Our multidisciplinary treatment team for endometriosis
At Seckin Endometriosis Center (SEC) we have an MDT that collaborates on all aspects of treatment including pre-operative diagnosis, surgery, and post-operative recovery under the coordination of our endometriosis surgeon.
Diagnosing endometriosis can be challenging. But a proper diagnosis can help determine the organs that the disease affects and which specialists the patient needs. We diagnose endometriosis using meticulous physical examination and spending time with the patient listening carefully to her symptoms. We sometimes use imaging techniques such as sonography, and magnetic resonance imaging (MRI). But the final diagnosis is only possible during the laparoscopic examination and post-surgical pathologic examination which is possible thanks to our excision approach.
Our MDT comprising a pathologist, radiologist, and other specialists can then discuss, review, and correlate the clinical findings. Endometriosis is a multi-organ disease. The MDT can assess individual organ dysfunction and extent of DIE on a per-lesion basis and plan for appropriate surgical intervention.

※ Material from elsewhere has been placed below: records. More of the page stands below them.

(* ===== verification/BatchesProps.v ===== *)
(** * What the Batch lifecycle guarantees

    The repository's transactions are an operation type [bop] with its
    execution [exec].  Every transaction refines a small abstract machine
    ([life_step]) over what matters of a row: status, remote status, bound
    remote Batch, uploaded file and side-effect claim.  The
    unguarded [update_batch] is a step that writes any status its callers name;
    where they only write onward, the status only moves forward, so uploads and
    submissions start at most once.  Remote identities never change; an owner who lost his claim can no longer
    complete anything.  Further: closing a Batch closes its items and, with the
    last one, its job; a cost reserve is released only on complete evidence. *)

From stdpp Require Import relations.
From S2P Require Import Prelude PyStr PyFloat Sql Store Reservations Budgets Batches.
Local Open Scope Z_scope.

(** ** Guards *)

(** No lease is running at [t]. *)
Definition free (t : Z) (s : side) : Prop := match s_lease s with None => True | Some l => l ≤ t end.

Lemma in_status_eq s b : in_status s b = true → k_status b = s.
Proof. unfold in_status. by rewrite bool_decide_eq_true. Qed.
Lemma sql_eq_true x y : sql_eq x (Some y) = true → x = Some y.
Proof. destruct x; simpl; [|done]. intros E. bprop. by subst. Qed.
Lemma owned_eq o b : owned o b = true → s_owner (k_side b) = Some o.
Proof. apply sql_eq_true. Qed.
Lemma lease_free_eq t b : lease_free t b = true → free t (k_side b).
Proof. unfold lease_free, free. destruct (s_lease (k_side b)); [|done]. intros E. by bprop. Qed.
Lemma is_null_eq {A} (x : option A) : is_null x = true → x = None.
Proof. by destruct x. Qed.
Lemma is_null_false {A} (x : option A) : is_null x = false → ∃ a, x = Some a.
Proof. destruct x; simpl; [eauto|done]. Qed.
Lemma bstatus_in_elem l s : bstatus_in l s = true → s ∈ l.
Proof. unfold bstatus_in. by rewrite bool_decide_eq_true. Qed.
Lemma bstatus_in_not l s : bstatus_in l s = false → s ∉ l.
Proof. unfold bstatus_in. by rewrite bool_decide_eq_false. Qed.

(** Read the guards of a compare-and-set as facts about the row. *)
Ltac guards :=
  bprop; repeat match goal with
  | H : _ ∧ _ |- _ => destruct H
  | H : in_status _ _ = true |- _ => apply in_status_eq in H
  | H : owned _ _ = true |- _ => apply owned_eq in H
  | H : lease_free _ _ = true |- _ => apply lease_free_eq in H
  | H : is_null _ = true |- _ => apply is_null_eq in H
  | H : is_null _ = false |- _ => apply is_null_false in H as [? ?]
  | H : sql_eq _ (Some _) = true |- _ => apply sql_eq_true in H
  | H : bstatus_in _ _ = true |- _ => apply bstatus_in_elem in H
  | H : bstatus_in _ _ = false |- _ => apply bstatus_in_not in H
  end.

(** ** Operations and runs *)

Section runs.
Context (sql_sum : list f64 → f64).

Inductive bop :=
| CreateWithItems (b : new_batch) (items : list new_item)
| CreateChild (parent child : str) (selected : list str) (local_input : str) (total rss : Z) (bytes : option Z)
| HoldPrepared (job code : str)
| UpdateBatch (id : str) (changes : list batch_set)
| UpdateItem (id : str) (changes : bitem → bitem)
| ClaimPoll (id owner : str) (lease version : Z)
| ReleaseClaim (id owner : str)
| ClaimUpload (id owner attempt : str) (lease : Z)
| CompleteUpload (id attempt owner file : str) (bytes : option Z)
| UploadUnknown (id attempt owner code message : str)
| ClaimSubmission (id owner attempt : str) (lease : Z)
| ClaimCancel (id owner : str) (lease : Z)
| CompleteSubmission (id attempt owner : str) (r : remote)
| SubmissionUnknown (id attempt owner code message : str)
| RecoverUploaded (id file : str) (bytes : option Z)
| SetStatus (id : str) (r : remote) (expected : option Z) (owner : option str)
| BindRemote (id : str) (r : remote) (item_status : xstatus)
| FileDeleted (id kind : str)
| ClaimCleanup (id kind owner : str) (lease : Z)
| CompleteCleanup (id kind owner : str)
| FailCleanup (id owner code message : str)
| Finalize (id : str) (status : bstatus) (action : option final_action) (cleanup : option cleanup_state)
    (code message : option str)
| FinalizeCleanup (id : str)
| AbandonUpload (id : str) (confirmed : bool)
| FailLocal (id code message : str) (js : job_status) (siblings : bool)
| Settle (id provider model : option str).

(** The state a transaction leaves; one that raises is rolled back. *)
Definition state_of {A} (d : bdb) (m : result berror (A * bdb)) : bdb :=
  match m with Ok (_, d') => d' | Raise _ => d end.

Definition exec (t : Z) (o : bop) (d : bdb) : bdb :=
  match o with
  | CreateWithItems b items => state_of d (create_with_items d t b items)
  | CreateChild p c sel i total rss bytes => state_of d (create_child_batch d t p c sel i total rss bytes)
  | HoldPrepared job code => state_of d (hold_prepared_for_credit d t job code)
  | UpdateBatch id cs => state_of d (update_batch d t id (assign_all cs))
  | UpdateItem id f => state_of d (update_item d t id f)
  | ClaimPoll id owner lease v => state_of d (claim_poll d t id owner lease v)
  | ReleaseClaim id owner => state_of d (release_side_effect_claim d t id owner)
  | ClaimUpload id owner a lease => state_of d (claim_upload d t id owner a lease)
  | CompleteUpload id a owner file bytes => state_of d (complete_upload d t id a owner file bytes)
  | UploadUnknown id a owner c m => state_of d (mark_upload_unknown d t id a owner c m)
  | ClaimSubmission id owner a lease => state_of d (claim_submission d t id owner a lease)
  | ClaimCancel id owner lease => state_of d (claim_cancel d t id owner lease)
  | CompleteSubmission id a owner r => state_of d (complete_submission d t id a owner r)
  | SubmissionUnknown id a owner c m => state_of d (mark_submission_unknown d t id a owner c m)
  | RecoverUploaded id file bytes => state_of d (recover_uploaded_file d t id file bytes)
  | SetStatus id r v owner => state_of d (set_status_from_remote d t id r v owner)
  | BindRemote id r s => state_of d (bind_recovered_remote d t id r s)
  | FileDeleted id kind => state_of d (mark_file_deleted d t id kind)
  | ClaimCleanup id kind owner lease => state_of d (claim_cleanup_file d t id kind owner lease)
  | CompleteCleanup id kind owner => state_of d (complete_cleanup_file d t id kind owner)
  | FailCleanup id owner c m => state_of d (fail_cleanup_file d t id owner c m)
  | Finalize id s a c code m => state_of d (finalize_batch_result sql_sum d t id s a c code m)
  | FinalizeCleanup id => state_of d (finalize_cleanup sql_sum d t id)
  | AbandonUpload id c => state_of d (abandon_unknown_upload sql_sum d t id c)
  | FailLocal id code m js sib => state_of d (fail_local_batch d t id code m js sib)
  | Settle id p m => state_of d (settle_terminal_costs d id p m)
  end.
(* ===== verification/BatchSubmit.v ===== *)
(** * Submitting one Batch ([_submit_one] of services/batch_analysis.py)

    The service uploads the prepared input file and creates the remote Batch,
    each under a claim of [Batches], with the cost reserved in between; its
    handler decides, from what is known of a failure, whether the Batch is
    closed locally, cleaned up, held for a human or held for credit.

    The outside world is an argument ([submit_world]): the clock, uuids and
    leases, the answers of the guards and of the budget, the provider's
    replies, and which statements fail for want of storage (a locked or full
    database: an exception without a code).  Nobody else writes meanwhile.  Effects survive exceptions, so the body runs in a state and
    exception monad; [calls] records the remote calls.  The pause callback, the
    activity log and closing the HTTP client are left out. *)

From S2P Require Import Prelude PyStr PyFloat Json Sql Store Reservations JobQueue Budgets Batches BatchesProps.
Local Open Scope Z_scope.

(** What the handler reads of an exception: code, [ambiguous], text. *)
Record sexn := mk_sexn { e_code : str; e_ambiguous : bool; e_text : str }.
Definition lifecycle (code : string) : sexn := mk_sexn (u code) false [].
(** An exception without a code. *)
Definition uncoded : sexn := lifecycle "BATCH-SUBMIT-001".
(** ** Weakest preconditions *)

Definition wp {A} (m : M A) (Q : result rexn A → router → Prop) (r : router) : Prop :=
  Q (fst (m r)) (snd (m r)).

Lemma wp_run {A} (m : M A) Q r x r' : wp m Q r → m r = (x, r') → Q x r'.
Proof. unfold wp. intros H E. by rewrite E in H. Qed.

Lemma wp_mono {A} (m : M A) (Q Q' : result rexn A → router → Prop) r :
  wp m Q r → (∀ x r', Q x r' → Q' x r') → wp m Q' r.
Proof. unfold wp. auto. Qed.

Lemma wp_ret {A} (a : A) (Q : result rexn A → router → Prop) r : Q (Ok a) r → wp (ret a) Q r.
Proof. done. Qed.

Lemma wp_fail {A} e (Q : result rexn A → router → Prop) r : Q (Raise e) r → wp (fail e) Q r.
Proof. done. Qed.

Lemma wp_gets {A} (f : router → A) (Q : result rexn A → router → Prop) r : Q (Ok (f r)) r → wp (gets f) Q r.
Proof. done. Qed.

Lemma wp_modify f (Q : result rexn unit → router → Prop) r : Q (Ok tt) (f r) → wp (modify f) Q r.
Proof. done. Qed.

Lemma wp_bind {A B} (m : M A) (k : A → M B) Q r :
  wp m (λ x r', match x with Ok a => wp (k a) Q r' | Raise e => Q (Raise e) r' end) r → wp (bind m k) Q r.
Proof. unfold wp, bind. by destruct (m r) as [[]]. Qed.

Lemma wp_catch {A} (m : M A) h (Q : result rexn A → router → Prop) r :
  wp m (λ x r', match x with Ok a => Q (Ok a) r' | Raise e => wp (h e) Q r' end) r → wp (catch m h) Q r.
Proof. unfold wp, catch. by destruct (m r) as [[]]. Qed.

Lemma wp_finally {A} (m : M A) k (Q : result rexn A → router → Prop) r :
  wp m (λ x r', wp k (λ y r'', match y with Ok _ => Q x r'' | Raise e => Q (Raise e) r'' end) r') r →
  wp (finally m k) Q r.
Proof. unfold wp, finally. destruct (m r) as [x r']. simpl. by destruct (k r') as [[]]. Qed.

(** One step of symbolic execution. *)
Ltac wp_step :=
  lazymatch goal with
  | |- wp (bind _ _) _ _ => apply wp_bind
  | |- wp (ret _) _ _ => apply wp_ret
  | |- wp (fail _) _ _ => apply wp_fail
  | |- wp (gets _) _ _ => apply wp_gets; cbv beta
  | |- wp (modify _) _ _ => apply wp_modify; cbv beta
  | |- wp (catch _ _) _ _ => apply wp_catch
  | |- wp (finally _ _) _ _ => apply wp_finally
  | |- wp (from_reply ?x) _ _ => unfold from_reply; destruct x eqn:?
  | |- wp (if ?b then _ else _) _ _ => destruct b eqn:?
  | |- wp (match ?x with _ => _ end) _ _ => destruct x eqn:?
  end.

(** ** What the operations leave alone

    [fixed r r']: same route configuration, same recorded calls. *)

Definition static (c : pchannel) : pchannel :=
  c <| permits := 0 |> <| request_times := [] |> <| token_events := [] |> <| failures := 0 |>
    <| circuit_until := 0 |>.
Definition permits_of (r : router) (j : nat) : option Z := permits <$> channels r !! j.
Definition config_of (r : router) : list pchannel := map static (channels r).

(** Everything but the permits, the limits' bookkeeping and the thread's own data. *)
Record fixed (r r' : router) : Prop := {
  fx_config : config_of r' = config_of r;
  fx_calls : calls r' = calls r;
  fx_threshold : failure_threshold r' = failure_threshold r;
}.
(** [fixed], and the permits too. *)
Record quiet (r r' : router) : Prop := {
  qt_fixed : fixed r r';
  qt_permits : ∀ j, permits_of r' j = permits_of r j;
}.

Laparoscopic excision surgery is the gold standard for endometriosis treatment. Our aim is always to remove all endometriosis lesions while preserving reproductive function.
In cases of DIE, our MDT discusses the diagnostic findings and ramifications of performing these procedures with the patient. This enables her to make an informed decision before giving consent.
During post-operative recovery
Depending on the surgery, the post-operative experience can vary widely between patients. The pelvic floor therapist and pain psychologist provide the required support during recovery. They advise the patient on proper post-operative care for the sutures and common things that they can do at home during recovery.
At SEC, we also collaborate with support groups and complementary therapists such as physical therapists, mind-body interventionists, acupuncturists, recreational therapists, and dieticians to enable our patients to recover fast, stay motivated, and get back to their daily activities at the earliest.
What are some of the drawbacks or barriers to current multidisciplinary practices?
A formalized multidisciplinary approach is the best way to have increased positive therapeutic outcomes. But it is not always smooth sailing. An effective MDT would require higher levels of coordination, input, and cooperation among team members, not to mention collective accountability for the decisions made. Most MDT meetings do not involve the patients themselves. However, not involving patients in key decisions during the planning stage does bring with it the disadvantage of lack of proper input in the early stages of pre-operative planning. At SEC we always involve patients in key decisions.